• Work order
Repeat the data precisely as given.

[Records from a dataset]
• • • • •

(** The array stored under a key. *)
Fixpoint lookup {A} (key : string) (o : JS.object (list A))
    : option (list A) :=
  match o with
  | [] => None
  | (k, vs) :: rest => if String.eqb k key then Some vs else lookup key rest
  end.

(** The values of the collection that carry the key, in order. *)
Definition withKey {A} (iteratee : A -> string) (key : string) (l : list A)
    : list A :=
  filter (fun v => String.eqb (iteratee v) key) l.

(** The sum of a list taken from the right, starting from [0]. *)
Definition total {num} `{Number num} {A} (f : A -> num) (l : list A) : num :=
  fold_right (fun x acc => (f x + acc)%js) n0 l.

(** The sum of the group sums. *)
Definition groupsTotal {num} `{Number num} {A} (f : A -> num)
    (o : JS.object (list A)) : num :=
  total (fun kv => total f (snd kv)) o.

End Grouping.

(** ** Example inputs *)

(** Three payouts to two users whose total depends on the order of the
    additions. *)
Definition unevenPayouts : list (Utils.Payout float) :=
  [ {| Utils.userId := "alice"; Utils.payout := 0.1%float;
       Utils.deposit := None |};
    {| Utils.userId := "bob"; Utils.payout := 0.1%float;
       Utils.deposit := None |};
    {| Utils.userId := "alice"; Utils.payout := 0.4%float;
       Utils.deposit := None |} ].

Definition trader : User float :=
  {| userId := "trader"; balance := 1000%float |}.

• • • • •

• Completed task
(** The array stored under a key. *)
Fixpoint lookup {A} (key : string) (o : JS.object (list A))
    : option (list A) :=
  match o with
  | [] => None
  | (k, vs) :: rest => if String.eqb k key then Some vs else lookup key rest
  end.

(** The values of the collection that carry the key, in order. *)
Definition withKey {A} (iteratee : A -> string) (key : string) (l : list A)
    : list A :=
  filter (fun v => String.eqb (iteratee v) key) l.

(** The sum of a list taken from the right, starting from [0]. *)
Definition total {num} `{Number num} {A} (f : A -> num) (l : list A) : num :=
  fold_right (fun x acc => (f x + acc)%js) n0 l.

(** The sum of the group sums. *)
Definition groupsTotal {num} `{Number num} {A} (f : A -> num)
    (o : JS.object (list A)) : num :=
  total (fun kv => total f (snd kv)) o.

End Grouping.

(** ** Example inputs *)

(** Three payouts to two users whose total depends on the order of the
    additions. *)
Definition unevenPayouts : list (Utils.Payout float) :=
  [ {| Utils.userId := "alice"; Utils.payout := 0.1%float;
       Utils.deposit := None |};
    {| Utils.userId := "bob"; Utils.payout := 0.1%float;
       Utils.deposit := None |};
    {| Utils.userId := "alice"; Utils.payout := 0.4%float;
       Utils.deposit := None |} ].

Definition trader : User float :=
  {| userId := "trader"; balance := 1000%float |}.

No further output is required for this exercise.